We have all seen the impacts from past beach projects. But, this one may be the worst yet. At risk to be buried is the federally protected thickets of nearshore staghorn and elkhorn coral and juvenile green turtle forage habitat.

We urge everyone who cares about our reefs and fisheries including the kids (never underestimate the impact of comment from the next generation) to send comments on the proposed project to the U.S. Army Corps of Engineers.

Comment Period is only open until June 14, 2014.

Send comments now!

WHERE TO SEND COMMENTS:   (Civil Works) and (Regulatory)

We would appreciate it if you also send a copy of your comments to or call if you need more local information Dan Clark, (   954-242-0327

WHAT TO SEND: Here’s a sample letter (try to personalize).

Ask that your comments be submitted to the official record of the Environmental Assessment (EA) and Finding of No Significant Impacts (FONSI) for the Broward County Segment II Shore Protection Project (Civil Works) and SAJ-1999-05545  (Regulatory)

RE: Request for an Environmental Impact Statement (EIS), General Reevaluation Report (GRR) and a Public Hearing for the Broward County Shore Protection Project

This permit would allow Broward County to conduct beach renourishment projects in Segment II (Hillsboro Inlet to Port Everglades).  Place approximately 1 million cubic yards of fill (truck haul sand) on the beaches of Segment II. This is of particular concern because potions of Segment II (Ft. Lauderdale) have never had a beach project.  The reefs in Ft. Lauderdale start just off shore and have never been buried and smothered as have the reefs to the north and south.

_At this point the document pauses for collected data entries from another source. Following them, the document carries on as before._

(** The buffer never outgrows the cap, and each frame but the last adds to it. *)
Lemma range_loop_ends cap evs : ∀ bufs k s, sink_ok cap bufs k → cap - blen (buf k) < Z.of_nat (length evs) → ∀ more,
  range_loop cap k s (evs ++ more) = range_loop cap k s evs.
Proof.
  induction evs as [|ev evs IH]; intros bufs k s Hk Hl more; [pose proof (k_cap _ _ _ Hk); cbn in Hl; lia|]. cbn [app range_loop].
  destruct ev as [[req|la re|last b| | |] fin|]; try done.
  pose proof (absorb_spec cap bufs last b fin k s Hk) as Ha.
  destruct (absorb last b cap fin k s) as [[[[]|x] k1] s1]; [done| |done]. destruct Ha as (bs & Hk1 & _ & _ & Ht).
  destruct (Ht false eq_refl) as (<- & Hb & Hne). apply (IH (bufs ++ bs)); [done|]. rewrite Hb, blen_app.
  assert (1 <= blen b) by (destruct b; [by specialize (Hne eq_refl)|unfold blen; cbn [length]; lia]).
  cbn [length] in Hl. lia.
Qed.

Lemma range_cap_bounds : 0 <= range_cap <= MAX_BYTES_PER_REQ * 2.
Proof.
  unfold range_cap. set (n := foldl _ _ _). unfold wrap64 at 1. pose proof (Z.mod_pos_bound (wrap64 (n + n / 50) + Z.shiftl 1 20) (2 ^ 64) ltac:(done)).
  assert (0 <= MAX_BYTES_PER_REQ * 2) by done. lia.
Qed.

Lemma commit_all_snoc bufs b s : commit_all (bufs ++ [b]) s = (commit b (commit_all bufs s)).2.
Proof. unfold commit_all. by rewrite foldl_app. Qed.
(** [str::get(0..4)] and [u16::from_str_radix(h, 16)]; a sign may lead. *)
Definition char_boundary (s : bytes) (i : nat) : bool :=
  match s !! i with Some b => negb ((128 <=? byte_val b) && (byte_val b <? 192)) | None => (length s =? i)%nat end.

Definition from_hex16 (h : bytes) : option Z :=
  let ds := match h with b :: (_ :: _) as t => if bool_decide (b = x2b) then t else h | _ => h end in
  ds ← mapM (to_digit 16) ds;
  match ds with [] => None | _ => Some (foldl (λ a d, a * 16 + d) 0 ds) end.

Definition hash_id (sha512_hex : bytes) : option Z :=
  if (4 <=? length sha512_hex)%nat && char_boundary sha512_hex 4 then from_hex16 (take 4 sha512_hex) else None.

Definition add_id (i : Z) (f : Hashfield) : bool * Hashfield := (negb (bt_contains f i), bt_insert i tt f).
Definition add_hash (h : bytes) (f : Hashfield) : bool * Hashfield := match hash_id h with Some i => add_id i f | None => (false, f) end.
Definition remove_hash (h : bytes) (f : Hashfield) : bool * Hashfield :=
  match hash_id h with Some i => (bt_contains f i, bt_remove i f) | None => (false, f) end.
Definition has_id (i : Z) (f : Hashfield) : bool := bt_contains f i.
Definition has_hash (h : bytes) (f : Hashfield) : bool := match hash_id h with Some i => has_id i f | None => false end.

Definition hf_to_bytes (f : Hashfield) : bytes := concat (map (le_bytes 2) (bt_keys f)).
Definition hf_from_bytes (raw : bytes) : Hashfield := foldl (λ f i, bt_insert i tt f) [] (u16_chunks raw).

(** ** Piece maps ([piecemap.rs]) *)

(** [rmpv::Value], as far as piece maps use it. *)
#[local] Unset Elimination Schemes.
Inductive mvalue :=
  | MStr (s : bytes) | MBin (b : bytes) | MInt (z : Z) | MArr (l : list mvalue) | MMap (l : list (mvalue * mvalue)) | MOther.
#[local] Set Elimination Schemes.

Definition as_mstr (v : mvalue) : option bytes := match v with MStr s => Some s | _ => None end.
Definition as_mmap (v : mvalue) : option (list (mvalue * mvalue)) := match v with MMap l => Some l | _ => None end.
Definition as_marr (v : mvalue) : option (list mvalue) := match v with MArr l => Some l | _ => None end.
(** [Value::as_slice]: binary, and text as its bytes. *)
Definition as_slice (v : mvalue) : option bytes := match v with MBin b => Some b | MStr s => Some s | _ => None end.

Definition map_get (m : list (mvalue * mvalue)) (key : bytes) : option mvalue :=
  snd <$> List.find (λ p, bool_decide (as_mstr p.1 = Some key)) m.

Record BigfileHash := { merkle_root_hex : bytes; bf_piece_size : Z; piece_hashes : list bytes }.

Section piecemap.
Context (sha512 : bytes → bytes) (hex_encode : bytes → bytes).
Context (mp_encode : mvalue → bytes) (mp_decode : bytes → option mvalue).

Definition piece_hash (piece : bytes) : bytes := take 32 (sha512 piece).

(** [data.chunks(n)], [n] at least one; a step per chunk. *)
Fixpoint chunks (fuel n : nat) (data : bytes) : list bytes :=
  match fuel, data with
  | S fuel, _ :: _ => take n data :: chunks fuel n (drop n data)
  | _, _ => []
  end.

(** One level up: adjacent pairs hashed together, a lone last one kept. *)
Fixpoint merkle_level (level : list bytes) : list bytes :=
  match level with
  | a :: b :: rest => piece_hash (a ++ b) :: merkle_level rest
  | _ => level
  end.

(** [while level.len() > 1]: every turn shortens the level. *)
Fixpoint merkle_up (fuel : nat) (level : list bytes) : list bytes :=
  match fuel with
  | O => level
  | S fuel => if (1 <? length level)%nat then merkle_up fuel (merkle_level level) else level
  end.

Definition merkle_root (level : list bytes) : bytes :=
  match level with
  | [] => hex_encode (piece_hash [])
  | _ => hex_encode (default [] (head (merkle_up (length level) level)))
  end.

Definition hash_bigfile (data : bytes) (piece_size : Z) : BigfileHash :=
  let piece_size := Z.max piece_size 1 in
  let hashes := map piece_hash (chunks (length data) (Z.to_nat piece_size) data) in
  let hashes := match hashes with [] => [piece_hash []] | _ => hashes end in
  {| merkle_root_hex := merkle_root hashes; bf_piece_size := piece_size; piece_hashes := hashes |}.

Definition piecemap_value (file_name : bytes) (h : BigfileHash) : mvalue :=
  let entry := MMap [(MStr (bstr "sha512_pieces"), MArr (map MBin h.(piece_hashes))); (MStr (bstr "piece_size"), MInt h.(bf_piece_size))] in
  MMap [(MStr file_name, entry)].

Definition build_piecemap (file_name : bytes) (h : BigfileHash) : bytes := mp_encode (piecemap_value file_name h).

Definition parse_piecemap (raw : bytes) (file_name : bytes) : option (list bytes) :=
  value ← mp_decode raw;
  root ← as_mmap value;
  entry ← map_get root file_name; entry ← as_mmap entry;
  pieces ← map_get entry (bstr "sha512_pieces"); pieces ← as_marr pieces;
  Some (omap (M := list) (λ p : mvalue, option_map hex_encode (as_slice p)) pieces).
End piecemap.

Example pack_ex : pf_pack [true; true; false; true] = concat (map (le_bytes 2) [2; 1; 1]).
Proof. reflexivity. Qed.
Example pack_ex2 : pf_pack [false; true; true] = concat (map (le_bytes 2) [0; 1; 2]).
Proof. reflexivity. Qed.

(** ** Piecefields: packing then unpacking *)

Lemma span_spec e bits : let '(n, rest) := span e bits in
  0 <= n ∧ bits = repeat e (Z.to_nat n) ++ rest ∧ (match rest with b :: _ => b = negb e | [] => True end) ∧ (∀ b l, bits = b :: l → b = e → 0 < n).
Proof.
  induction bits as [|b bits IH]; cbn [span]; [by split_and!|]. destruct (eqb b e) eqn:E.
  - apply eqb_prop in E as ->. destruct (span e bits) as [n rest]. destruct IH as (H1 & H2 & H3 & _). split_and!; [lia| |done|lia].
    replace (Z.to_nat (n + 1)) with (S (Z.to_nat n)) by lia. cbn. congruence.
  - apply eqb_false_iff in E. split_and!; [lia|done|by destruct b, e|]. intros ? ? [= <- <-]. congruence.
Qed.

Lemma repeat_add {A} (x : A) n m : repeat x n ++ repeat x m = repeat x (n + m).
Proof. induction n; cbn; congruence. Qed.

Lemma blen_repeat {A} (x : A) n : blen (repeat x n) = Z.of_nat n.
Proof. unfold blen. by rewrite repeat_length. Qed.

Lemma unpack_split_run fuel e acc c rs : 0 <= c <= u16_max * (Z.of_nat fuel + 1) → blen acc + c <= MAX_PIECES →
  unpack_runs e acc (split_run fuel c ++ rs) = unpack_runs (negb e) (acc ++ repeat e (Z.to_nat c)) rs.
Proof.
  revert acc c. induction fuel as [|fuel IH]; intros acc c Hc Hl; cbn [split_run].
  - cbn [app unpack_runs]. by replace (MAX_PIECES <? blen acc + c) with false by lia.
  - destruct (Z.ltb_spec u16_max c) as [H|H]; cbn [app unpack_runs].
    + unfold u16_max in *. replace (MAX_PIECES <? blen acc + 65535) with false by lia. rewrite blen_app, blen_repeat.
      rewrite (Z2Nat.id 65535) by done. replace (MAX_PIECES <? blen acc + 65535 + 0) with false by lia. change (Z.to_nat 0) with O. cbn [repeat]. rewrite app_nil_r.
      rewrite negb_involutive, IH by (rewrite ?blen_app, ?blen_repeat, ?(Z2Nat.id 65535) by done; lia). rewrite <- app_assoc, repeat_add, <- Z2Nat.inj_add by lia.
      by replace (65535 + (c - 65535)) with c by lia.
    + by replace (MAX_PIECES <? blen acc + c) with false by lia.
Qed.

Lemma split_run_u16 fuel c : 0 <= c <= u16_max * (Z.of_nat fuel + 1) → Forall is_u16 (split_run fuel c).
Proof.
  revert c. induction fuel as [|fuel IH]; intros c Hc; cbn [split_run]; unfold is_u16, u16_max in *.
  - constructor; [lia|constructor].
  - destruct (Z.ltb_spec 65535 c); repeat (constructor; [lia|]); [apply IH; lia|constructor].
Qed.

Lemma run_fuel c : 0 <= c → 0 <= c <= u16_max * (Z.of_nat (Z.to_nat (c / u16_max)) + 1).
Proof. unfold u16_max. intros Hc. pose proof (Z.div_pos c 65535 Hc ltac:(lia)). Z.div_mod_to_equations. lia. Qed.

(** The fuel a list of runs needs: one turn more when the first run is empty. *)
Definition turns (e : bool) (bits : list bool) : nat := length bits + (match bits with b :: _ => if eqb b e then 0 else 1 | [] => 0 end).

Lemma turns_rest e bits n rest : span e bits = (n, rest) → bits ≠ [] → (S (turns (negb e) rest) <= turns e bits)%nat.
Proof.
  intros Hs Hne. pose proof (span_spec e bits) as H. rewrite Hs in H. destruct H as (H0 & Hb & Hh & Hp).
  assert (turns (negb e) rest = length rest) as -> by (unfold turns; destruct rest as [|b r]; [done|]; subst b; by rewrite eqb_reflx, Nat.add_0_r).
  unfold turns. destruct bits as [|b l]; [done|]. destruct (eqb b e) eqn:E.
  - apply eqb_prop in E. specialize (Hp _ _ eq_refl E). apply (f_equal length) in Hb. rewrite length_app, repeat_length in Hb. lia.
  - apply (f_equal length) in Hb. rewrite length_app in Hb. lia.
Qed.

Lemma unpack_pack_runs fuel e acc bits : (turns e bits <= fuel)%nat → blen acc + blen bits <= MAX_PIECES →
  unpack_runs e acc (pack_runs fuel e bits) = acc ++ bits.
Proof.
  revert e acc bits. induction fuel as [|fuel IH]; intros e acc bits Hf Hl.
  { destruct bits; [by rewrite app_nil_r|]. unfold turns in Hf. cbn in Hf. lia. }
  destruct bits as [|b bits]; [by rewrite app_nil_r|]. cbn [pack_runs]. destruct (span e (b :: bits)) as [n rest] eqn:Es.
  pose proof (turns_rest _ _ _ _ Es ltac:(done)) as Ht. pose proof (span_spec e (b :: bits)) as H. rewrite Es in H. destruct H as (Hn & Hb & _).
  rewrite Hb in Hl |- *. rewrite blen_app, blen_repeat in Hl. pose proof (blen_nonneg rest).
  rewrite unpack_split_run by (apply run_fuel || idtac; lia). rewrite IH by (rewrite ?blen_app, ?blen_repeat; lia). by rewrite app_assoc.
Qed.

Lemma pack_runs_u16 fuel e bits : Forall is_u16 (pack_runs fuel e bits).
Proof.
  revert e bits. induction fuel as [|fuel IH]; intros e [|b bits]; try constructor. cbn [pack_runs].
  destruct (span e (b :: bits)) as [n rest] eqn:Es. pose proof (span_spec e (b :: bits)) as H. rewrite Es in H. destruct H as (Hn & _).
  apply Forall_app. split; [by apply split_run_u16, run_fuel|apply IH].
Qed.

Lemma u16_chunks_le l : Forall is_u16 l → u16_chunks (concat (map (le_bytes 2) l)) = l.
Proof.
  induction 1 as [|x l Hx _ IH]; [done|]. cbn [map concat]. change (le_bytes 2 x) with [byte_of (x mod 256); byte_of (x / 256 mod 256)] || idtac.
  pose proof (le16_roundtrip x Hx) as Hr. pose proof (length_le_bytes 2 x) as Hl. destruct (le_bytes 2 x) as [|a [|b [|]]]; try done.
  cbn [app u16_chunks]. by rewrite IH, Hr.
Qed.

Lemma unpack_runs_bound e acc rs : blen acc <= MAX_PIECES → Forall is_u16 rs → blen (unpack_runs e acc rs) <= MAX_PIECES.
Proof.
  intros Ha HF. revert e acc Ha. induction HF as [|r rs Hr _ IH]; intros e acc Ha; cbn [unpack_runs]; [done|].
  destruct (Z.ltb_spec MAX_PIECES (blen acc + r)); [by unfold MAX_PIECES; vm_compute|]. apply IH. rewrite blen_app, blen_repeat. unfold is_u16 in Hr. lia.
Qed.

Lemma u16_chunks_u16 s : Forall is_u16 (u16_chunks s).
Proof.
  enough (∀ n s, (length s <= n)%nat → Forall is_u16 (u16_chunks s)) as H by (by apply (H (length s))). clear s.
  intros n. induction n as [|n IH]; intros [|a [|b s]] Hl; try constructor; cbn in Hl; try lia; [by apply (le_val_u16 [a; b])|]. apply IH. lia.
Qed.

(** Piecefields survive the wire, and the wire cannot make one too large: a
    field of at most [MAX_PIECES] pieces unpacks to itself from its run lengths,
    whatever the runs (long ones split, an absent first piece, the empty field),
    and no bytes a peer sends unpack to more than [MAX_PIECES] pieces. *)
Theorem piecefield_roundtrip bits packed :
  (blen bits <= MAX_PIECES → pf_unpack (pf_pack bits) = bits) ∧ blen (pf_unpack packed) <= MAX_PIECES.
Proof.
  split.
  - intros Hl. unfold pf_unpack, pf_pack. rewrite u16_chunks_le by apply pack_runs_u16. apply unpack_pack_runs; [|done].
    unfold turns. destruct bits as [|b l]; [cbn; lia|]. destruct (eqb b true); lia.
  - apply unpack_runs_bound; [by vm_compute|apply u16_chunks_u16].
Qed.

Lemma piecefield_roundtrip_witness : pf_unpack (pf_pack [false; true; true]) = [false; true; true].
Proof. apply (proj1 (piecefield_roundtrip [false; true; true] [])). vm_compute. congruence. Defined.

(** ** Hashfields *)

Definition hf_wf (f : Hashfield) : Prop := bt_wf f ∧ Forall is_u16 (bt_keys f).

Lemma insert_all_spec (ks : list Z) (f : Hashfield) : bt_wf f → bt_wf (foldl (λ f i, bt_insert i tt f) f ks) ∧
  ∀ k, bt_get (foldl (λ f i, bt_insert i tt f) f ks) k = if decide (k ∈ ks) then Some tt else bt_get f k.
Proof.
  revert f. induction ks as [|x ks IH]; intros f Hf; cbn [foldl].
  { split; [done|]. intros k. rewrite decide_False; [done|apply not_elem_of_nil]. }
  destruct (IH (bt_insert x tt f) (bt_insert_wf _ _ _ Hf)) as [H1 H2]. split; [done|]. intros k. rewrite H2, bt_get_insert.
  destruct (decide (k ∈ ks)) as [Hk|Hk]; [by rewrite decide_True by (by right)|]. destruct (decide (k ∈ x :: ks)) as [Hx|Hx].
  - apply elem_of_cons in Hx as [->|?]; [|done]. by case_decide.
  - case_decide; [|done]. subst. destruct Hx. left.
Qed.

(** A hashfield reads back from its wire form, and whatever bytes come in, the
    field that is read holds each id once, in order, and is within 16 bits. *)
Lemma hashfield_roundtrip f raw : (hf_wf f → hf_from_bytes (hf_to_bytes f) = f) ∧ hf_wf (hf_from_bytes raw).
Proof.
  split.
  - intros [Hwf Hu]. unfold hf_from_bytes, hf_to_bytes. rewrite u16_chunks_le by done. destruct (insert_all_spec (bt_keys f) [] bt_wf_nil) as [H1 H2].
    apply bt_ext; [done|done|]. intros k. rewrite H2. case_decide as Hk.
    + apply elem_of_bt_keys in Hk as [[] Hk]; [|done]. done.
    + destruct (bt_get f k) as [[]|] eqn:E; [|done]. destruct Hk. apply elem_of_bt_keys; [done|by eexists].
  - unfold hf_from_bytes. destruct (insert_all_spec (u16_chunks raw) [] bt_wf_nil) as [H1 H2]. split; [done|].
    apply Forall_forall. intros k Hk. apply elem_of_bt_keys in Hk as [u Hk]; [|done]. rewrite H2 in Hk. case_decide as Hin; [|done].
    pose proof (u16_chunks_u16 raw) as HF. rewrite Forall_forall in HF. by apply HF.
Qed.
Lemma slice_take {A} (l : list A) lo hi n b : slice l lo hi = Some b → hi <= n → slice (take (Z.to_nat n) l) lo hi = Some b.
Proof.
  intros Hs Hn. assert (0 <= lo ∧ lo <= hi ∧ hi <= blen l) as (H0 & H1 & H2).
  { unfold slice in Hs. destruct (Z.leb_spec 0 lo), (Z.leb_spec lo hi), (Z.leb_spec hi (blen l)); done. }
  destruct (slice_is_Some (take (Z.to_nat n) l) lo hi) as [c Hc]; [done|done|unfold blen in *; rewrite length_take; lia|].
  rewrite Hc. f_equal. rewrite <- (take_drop (Z.to_nat n) l) in Hs. apply (slice_app_l _ (drop (Z.to_nat n) l)) in Hc. congruence.
Qed.

Lemma resize_take len f : 0 <= len → len <= blen f → resize len f = take (Z.to_nat len) f.
Proof. intros. unfold resize. replace (Z.to_nat (len - blen f)) with 0%nat by lia. cbn. by rewrite app_nil_r. Qed.

Lemma blen_resize len f : 0 <= len → blen (resize len f) = len.
Proof. intros. unfold resize, blen. rewrite length_app, length_take, repeat_length. lia. Qed.

(** ** What the verified layer promises *)

Definition CHUNK : Z := 1024.

Section inv.
Context `{B : Bao}.

(** The content an id and a size name. *)
Definition authentic (id : ObjId) (size : Z) (d : bytes) : Prop := blake3 d = id ∧ blen d = size.

Class BaoLaws := {
  chunk_has : chunk_set → Z → Prop;
  cr_empty_has : ∀ c, chunk_has cr_empty c ↔ False;
  cr_of_has : ∀ r c, chunk_has (cr_of r) c ↔ in_range r c;
  cr_union_has : ∀ x y c, chunk_has (cr_union x y) c ↔ chunk_has x c ∨ chunk_has y c;
  superset_has : ∀ x y, is_superset x y = true ↔ ∀ c, chunk_has y c → chunk_has x c;
  (** A leaf is written only after it verified. *)
  decode_verified : ∀ enc id size cr ob pos buf, (pos, buf) ∈ (bao_decode enc id size cr ob).1.1 →
    0 <= pos ∧ pos + blen buf <= size ∧ ∀ d, authentic id size d → slice d pos (pos + blen buf) = Some buf;
  (** A decode that succeeds wrote every chunk asked for. *)
  decode_complete : ∀ enc id size cr ob, (bao_decode enc id size cr ob).2 = Ok () →
    ∀ c x, chunk_has cr c → 0 <= x → c * CHUNK <= x < (c + 1) * CHUNK → x < size →
    ∃ pos buf, (pos, buf) ∈ (bao_decode enc id size cr ob).1.1 ∧ pos <= x < pos + blen buf;
  (** A chunk that validates holds the content's bytes. *)
  valid_sound : ∀ data ob id size within v, bao_valid data ob id size within = Ok v →
    ∀ c, chunk_has v c → ∀ d, authentic id size d → ∀ x, c * CHUNK <= x < (c + 1) * CHUNK → x < size →
    data !! Z.to_nat x = d !! Z.to_nat x;
  (** What a validated encode sends is the encoding of the content. *)
  encode_sound : ∀ data ob id size cr out, bao_encode data ob id size cr = Ok out →
    ∀ d, authentic id size d → bao_encode d (bao_outboard d) id size cr = Ok out
}.

(** ** The disk's invariant *)

Definition live (n : Z) : btree ObjId ObjRecord → Z := bt_sum (λ r, if in_slab n r then size r else 0).

Definition slab_bytes (files : btree Z bytes) (n : Z) : bytes := default [] (bt_get files n).

Record slabs_ok (slabs : btree Z SlabMeta) (files : btree Z bytes) : Prop := {
  so_wf : bt_wf slabs;
  so_files_wf : bt_wf files;
  so_row : ∀ n m, bt_get slabs n = Some m → 0 <= n ∧ 0 <= slab_len m <= blen (slab_bytes files n);
  so_newest : ∀ n m n', bt_get slabs n = Some m → sealed m = false → is_Some (bt_get slabs n') → n' <= n;
  so_bound : ∀ n, is_Some (bt_get files n) → ∃ n', is_Some (bt_get slabs n') ∧ n <= n'
}.
Lemma landed_stored cfg id ns bs now w w' : inv w → inv w' → landed cfg id (slab_record ns (open_slab (mem w)) bs now) bs w w' → stored id bs (disk w').
Proof.
  intros [Hd Hm] [Hd' _] [Ed Em]. destruct (mi_open _ Hm) as (m & H1 & H2 & H3 & H4). set (o := open_slab (mem w)) in *.
  assert (bt_get (objects (index_db (disk w'))) id = Some (slab_record ns o bs now)) as Hr by (rewrite Ed; cbn; rewrite bt_get_insert, decide_True by done; done).
  pose proof (ok_obj _ _ _ _ _ _ Hd' id _ Hr) as [_ (m' & b & Hm' & _ & Hl & _)]. exists (slab_record ns o bs now), o.1, o.2, m'.
  split_and!; [done|done|done|done|exact Hl| |].
  - rewrite Ed. cbn. rewrite bt_get_insert, decide_True by done. by eexists.
  - rewrite Ed. cbn [disk slab_files]. rewrite slab_bytes_append. rewrite <- (app_nil_r (_ ++ bs)), <- app_assoc. apply slice_app; lia.
Qed.

Lemma insert_spec cfg id ns bs now w : inv w →
  wp (insert_bytes cfg id ns bs now) (on_ok (λ b w', inv w' ∧ blake3 bs = id ∧ (b = true → stored id bs (disk w'))) (λ _ w', inv w')) dinv w.
Proof.
  intros Hw. unfold insert_bytes. unfold Verified.verify_whole. case_bool_decide as Hid; cbn [negb]; [|done].
  apply wp_bind. eapply wp_mono; [|done|by apply already_here_spec]. intros [[b|]|e] w1; cbn [on_ok]; [|intros (H1 & F1 & Hn & _)|by intros [? ?]].
  - intros (H1 & F1 & _ & Hb). split_and!; [done|done|]. intros ->. done.
  - eapply wp_mono; [|done|by apply append_object_spec; auto]. intros [b|e] w2; cbn [on_ok].
    + intros (H2 & _ & _ & Hl). split_and!; [done|done|]. intros _. exact (landed_stored cfg id ns bs now w1 w2 H1 H2 Hl).
    + by intros [? _].
Qed.

(** The store opened again over a disk. *)
Definition reopened (d : Disk) (w : World) : Prop := ∃ w0, disk w0 = d ∧ open_with w0 = (Done tt, w).

Lemma reopened_spec d w : dinv d → reopened d w → inv w ∧ same_content d (disk w) ∧ files_kept (slabs (index_db d)) d (disk w).
Proof. intros Hd (w0 & <- & E). pose proof (open_spec w0 Hd) as Ho. unfold wp in Ho. rewrite E in Ho. by destruct Ho as (? & ? & ? & _). Qed.

Lemma stored_read cfg id bs d w now : blake3 bs = id → dinv d → stored id bs d → reopened d w → power w = None → ∃ w', read_bytes cfg id now w = (Done bs, w').
Proof.
  intros Hid Hd (r & n & off & m & Hr & Hl & Hs & Hm & Hle & Hf & Hsl) Hre Hp. destruct (reopened_spec d w Hd Hre) as (Hw & (So & _) & Hk).
  destruct (Hk n m Hm) as [Hk1 Hk2]. destruct (Hk1 Hf) as [file Hfile]. specialize (Hk2 off (off + blen bs) bs Hle Hsl). unfold slab_bytes in Hk2. rewrite Hfile in Hk2. cbn in Hk2.
  unfold read_bytes, required, get_record, get_index, gets, some_or, mbind, M_bind. rewrite So, Hr. cbn. unfold is_complete. rewrite Hl. cbn.
  unfold read_verified_slab, read_slab, gets, some_or, mbind, M_bind. rewrite Hfile. cbn. unfold read_exact_at. rewrite Hs, Hk2. cbn.
  unfold Verified.verify_whole. rewrite bool_decide_eq_true_2 by done. cbn. unfold touch_if_older, when. destruct (_ <? _); [|by eexists].
  unfold touch, catch, update_record, txn, mbind, M_bind. rewrite So, Hr, Hp. cbn. by eexists.
Qed.


(** C13: Compacting a slab loses nothing. However it ends, and wherever in it
    the power goes, every object keeps its record, at most at another place,
    and the disk is one on which every record is backed by its bytes; when it
    completes, the slab's row and its file are gone. *)
Theorem compaction_lossless cfg victim w : inv w → victim < (open_slab (mem w)).1 → let out := compact_slab cfg victim w in
  dinv (disk out.2) ∧ kept (λ _, False) (index_db (disk w)) (index_db (disk out.2)) ∧
  (out.1 = Done tt → inv out.2 ∧ bt_get (slabs (index_db (disk out.2))) victim = None ∧ bt_get (slab_files (disk out.2)) victim = None).
Proof.
  intros Hw Hlt out. pose proof (compact_slab_spec cfg victim w Hw Hlt) as Hs. pose proof (always_compact_slab cfg (λ _, False) victim w) as Ha. fold out in Ha.
  unfold wp in Hs. fold out in Hs. destruct out as [[[]|e|] w'] eqn:E; cbn in *.
  - destruct Hs as (Hw' & _ & Hdr). split_and!; [apply Hw'|done|]. intros _. split; [done|]. exact Hdr.
  - split_and!; [apply Hs|done|done].
  - split_and!; [done|done|done].
Qed.
End run.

We must learn from the impacts of past projects, one of the lessons we have learned is that when you place millions of cubic yards of sand on our beaches, you impact the reefs in front of them. It is time we stop burying the reefs that help project the beach from impacts from storms.  The Army Corps has issued a FONSI, yet the permit application anticipates acres of reef and Essential Fish Habitat (EFH) will be buried and mitigation will be required.  This should disqualify this project from being reviewed under an EA and FONSI and require a more stringent review of this project.

We must not allow the environmental review process to cut corners when it comes to protecting the last of the great nearshore reefs left in Florida.  There is no place else left in the US where can you beach dive or snorkel off the beach and enjoy such a reef.  We owe it to the next generation to enjoy it as we have.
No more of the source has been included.